# [EXERCISE]
Read through the data, and wherever a line holds the word "value", write that line out.

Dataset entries
(* ===== verification/Bandwidth.v ===== *)
(** * Download bandwidth ([bandwidth_limiter.rs])

    The token bucket, the deficit round-robin scheduler of blocked requests, the
    bounded per-class byte counts, the fairness key of a request and the share of a
    fleet's ceiling.  The scheduler's task shares only the bucket with the streams:
    its functions take what other threads do to the bucket before each of its own
    accesses. *)

From S2P Require Import Prelude RustStr CacheTypes Maps Floats.
From stdpp Require Import gmap strings.

#[local] Open Scope Z_scope.

Module Bw.

Definition LEASE_QUANTUM : Z := Z.shiftl 1 20.

Definition BURST_WINDOW : Z := 100000000.

Definition burst_capacity (ceiling_bps : Z) : Z :=
  f64_to_u64 (f64_mul (u64_to_f64 ceiling_bps) (as_secs_f64 BURST_WINDOW)).

(** ** Fairness keys *)

Inductive FairnessKey := Caller (value : string) | Bucket (name : string) | Default.

#[global] Instance FairnessKey_eq_dec : EqDecision FairnessKey.
Proof. solve_decision. Defined.

#[global] Instance FairnessKey_countable : Countable FairnessKey.
Proof.
  refine (inj_countable'
    (fun k => match k with Caller v => inl v | Bucket b => inr (Some b) | Default => inr None end)
    (fun x : string + option string =>
       match x with inl v => Caller v | inr (Some b) => Bucket b | inr None => Default end) _).
  by intros [].
Defined.

Definition label (k : FairnessKey) : string :=
  match k with
  | Caller v => "ua:" +:+ v
  | Bucket b => "bkt:" +:+ b
  | Default => "default"
  end.

(** [logging.rs]: characters that would break a log line are escaped. *)
Definition log_char (a : ascii) : string :=
  if ascii_eqb a (Ascii.ascii_of_nat 13) then "\r"
  else if ascii_eqb a (Ascii.ascii_of_nat 10) then "\n"
  else if ascii_eqb a (Ascii.ascii_of_nat 34) then String "\" (String (Ascii.ascii_of_nat 34) EmptyString)
  else String a EmptyString.

Fixpoint sanitize_log_field (field : string) : string :=
  match field with
  | EmptyString => EmptyString
  | String a field => log_char a +:+ sanitize_log_field field
  end.

Definition extract_app_token (ua : string) : option string :=
  start ← find_str "app/" ua;
  let after_app := string_drop (start + 4) ua in
  let token := match split_once " " after_app with Some (token, _) => token | None => after_app end in
  if is_empty_str token then None else Some token.

Record CallerIdConfig := mkCallerId { caller_enabled : bool; max_len : Z }.

(** A compiled expression is the set of strings it matches in. *)
Definition resolve_fairness_key (headers : gmap string string) (resolved_bucket : option string)
    (cfg : CallerIdConfig) (compiled_regex : option (string -> bool)) : FairnessKey :=
  let fallback := match resolved_bucket with
                  | Some b => if is_empty_str b then Default else Bucket b
                  | None => Default
                  end in
  if negb (caller_enabled cfg) then fallback else
  let ua := match headers !! "user-agent" with
            | Some ua => ua
            | None => default "" (headers !! "User-Agent")
            end in
  match extract_app_token ua with
  | Some token =>
      if (Z.of_nat (String.length token) <=? max_len cfg)
         && match compiled_regex with Some is_match => is_match token | None => true end
      then Caller (sanitize_log_field token) else fallback
  | None => fallback
  end.

(** ** The token bucket

    One access of a thread to the bucket.  The compare-exchange loops only retry
    until one exchange succeeds on the value it read, so each is one access. *)

Inductive bucket_op :=
  | OpAcquire (min_bytes desired : Z)
  | OpRefund (bytes cap : Z)
  | OpRefill (to_add : Z) (cap : option Z)
  | OpTake (needed : Z)
  | OpStore (value : Z).

(** The tokens left and the tokens handed out. *)
Definition exec (op : bucket_op) (tokens : Z) : Z * Z :=
  match op with
  | OpAcquire min_bytes desired =>
      if tokens <? min_bytes then (tokens, 0)
      else let granted := Z.min tokens desired in (tokens - granted, granted)
  | OpRefund bytes cap => (Z.min (saturating_add tokens bytes) cap, 0)
  | OpRefill to_add cap =>
      (match cap with Some cap => Z.min (saturating_add tokens to_add) cap | None => saturating_add tokens to_add end, 0)
  | OpTake needed => if tokens <? needed then (tokens, 0) else (tokens - needed, needed)
  | OpStore value => (value, 0)
  end.

Record Limiter := mkLimiter { ceiling_bps : Z; available_tokens : Z }.

Definition is_disabled (l : Limiter) : bool := ceiling_bps l =? 0.

Definition set_tokens (t : Z) (l : Limiter) : Limiter := mkLimiter (ceiling_bps l) t.

Definition set_ceiling_bps (bps : Z) (l : Limiter) : Limiter := mkLimiter bps (available_tokens l).

Definition limiter_new (max_bytes_per_sec : Z) : Limiter :=
  if max_bytes_per_sec =? 0 then mkLimiter 0 0
  else mkLimiter max_bytes_per_sec (burst_capacity max_bytes_per_sec).

Definition limiter_disabled : Limiter := mkLimiter 0 0.

Definition try_acquire (min_bytes desired : Z) (l : Limiter) : Limiter * option Z :=
  if is_disabled l then (l, Some desired) else
  if available_tokens l <? min_bytes then (l, None) else
  let '(t, granted) := exec (OpAcquire min_bytes desired) (available_tokens l) in
  (set_tokens t l, Some granted).

Definition refund (bytes : Z) (l : Limiter) : Limiter :=
  if (bytes =? 0) || is_disabled l then l
  else set_tokens (exec (OpRefund bytes (burst_capacity (ceiling_bps l))) (available_tokens l)).1 l.

(** ** The scheduler *)

(** A blocked request; the channel it is granted on is its number. *)
Record DrrRequest := mkReq { req_key : FairnessKey; req_bytes : Z; grant_tx : nat }.

Record ClassState := mkClass { deficit : Z; queue : list DrrRequest }.

Record Drr := mkDrr { classes : gmap FairnessKey ClassState; rr_order : list FairnessKey; failopen_total : Z }.

(** The bucket as the task meets it: the accesses so far, its own and the others',
    and what the others do before its next ones. *)
Record cell := mkCell { tok : Z; history : list bucket_op; others : list (list bucket_op) }.

Definition run_ops (ops : list bucket_op) (t : Z) : Z := foldl (fun t op => (exec op t).1) t ops.

Definition interfere (c : cell) : cell :=
  match others c with
  | [] => c
  | ops :: rest => mkCell (run_ops ops (tok c)) (history c ++ ops) rest
  end.

Definition own (op : bucket_op) (c : cell) : cell :=
  mkCell (exec op (tok c)).1 (history c ++ [op]) (others c).

(** Taking tokens for the waiter at the head; nothing asked is nothing got. *)
Definition take_tokens (needed : Z) (c : cell) : cell * bool :=
  let c := interfere c in
  if tok c <? needed then (c, false) else (own (OpTake needed) c, negb (needed =? 0)).

(** The loop over the waiters of a class: the waiters woken, in order. *)
Fixpoint serve_queue (d : Z) (q : list DrrRequest) (c : cell) : cell * (Z * list DrrRequest * list DrrRequest) :=
  match q with
  | [] => (c, (d, [], []))
  | r :: q' =>
      if d <? req_bytes r then (c, (d, q, [])) else
      match take_tokens (req_bytes r) c with
      | (c, true) =>
          let '(c, (d, q, woken)) := serve_queue (d - req_bytes r) q' c in (c, (d, q, r :: woken))
      | (c, false) => (c, (d, q, []))
      end
  end.

(** The burst cap, once no class is left; a load and then a store. *)
Definition reapply_cap (ceiling : Z) (s : Drr) (c : cell) : cell :=
  if bool_decide (classes s = ∅) then
    let c := interfere c in
    if burst_capacity ceiling <? tok c then own (OpStore (burst_capacity ceiling)) (interfere c) else c
  else c.

Fixpoint serve_pass (n : nat) (ceiling : Z) (s : Drr) (c : cell) : Drr * cell * list DrrRequest :=
  match n with
  | O => (s, c, [])
  | S n =>
      match rr_order s with
      | [] => (s, c, [])
      | key :: order =>
          match classes s !! key with
          | Some (mkClass d ((_ :: _) as q)) =>
              let '(c, (d, q, woken)) := serve_queue (saturating_add d LEASE_QUANTUM) q c in
              let s := match q with
                       | [] => mkDrr (base.delete key (classes s)) order (failopen_total s)
                       | _ => mkDrr (<[key:=mkClass d q]> (classes s)) (order ++ [key]) (failopen_total s)
                       end in
              let c := reapply_cap ceiling s c in
              let '(s, c, rest) := serve_pass n ceiling s c in
              (s, c, woken ++ rest)
          | _ => serve_pass n ceiling (mkDrr (base.delete key (classes s)) order (failopen_total s)) c
          end
      end
  end.

Definition serve_waiters (ceiling : Z) (s : Drr) (c : cell) : Drr * cell * list DrrRequest :=
  serve_pass (length (rr_order s)) ceiling s c.

Definition has_pending (s : Drr) : bool :=
  existsb (fun kc => negb (bool_decide (queue kc.2 = []))) (map_to_list (classes s)).

Definition drain_all (s : Drr) : Drr * list DrrRequest :=
  let woken := flat_map (fun kc => queue kc.2) (map_to_list (classes s)) in
  (mkDrr ∅ [] (u64_add (failopen_total s) (zlen woken)), woken).

Definition enqueue (r : DrrRequest) (s : Drr) : Drr :=
  let c := default (mkClass 0 []) (classes s !! req_key r) in
  mkDrr (<[req_key r:=mkClass (deficit c) (queue c ++ [r])]> (classes s))
    (match queue c with [] => rr_order s ++ [req_key r] | _ => rr_order s end) (failopen_total s).

(** One turn of the task: the refill timer, or a new blocked request. *)
Inductive drr_event := Tick | Recv (r : DrrRequest).

Definition drr_turn (ceiling : Z) (ev : drr_event) (s : Drr) (c : cell) : Drr * cell * list DrrRequest :=
  match ev with
  | Tick =>
      if ceiling =? 0 then let '(s, woken) := drain_all s in (s, c, woken) else
      let c := own (OpRefill (burst_capacity ceiling)
                      (if has_pending s then None else Some (burst_capacity ceiling))) (interfere c) in
      serve_waiters ceiling s c
  | Recv r => if ceiling =? 0 then (s, c, [r]) else serve_waiters ceiling (enqueue r s) c
  end.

# [EXERCISE ANSWER]
Inductive FairnessKey := Caller (value : string) | Bucket (name : string) | Default.
    until one exchange succeeds on the value it read, so each is one access. *)
  | OpStore (value : Z).
  | OpStore value => (value, 0)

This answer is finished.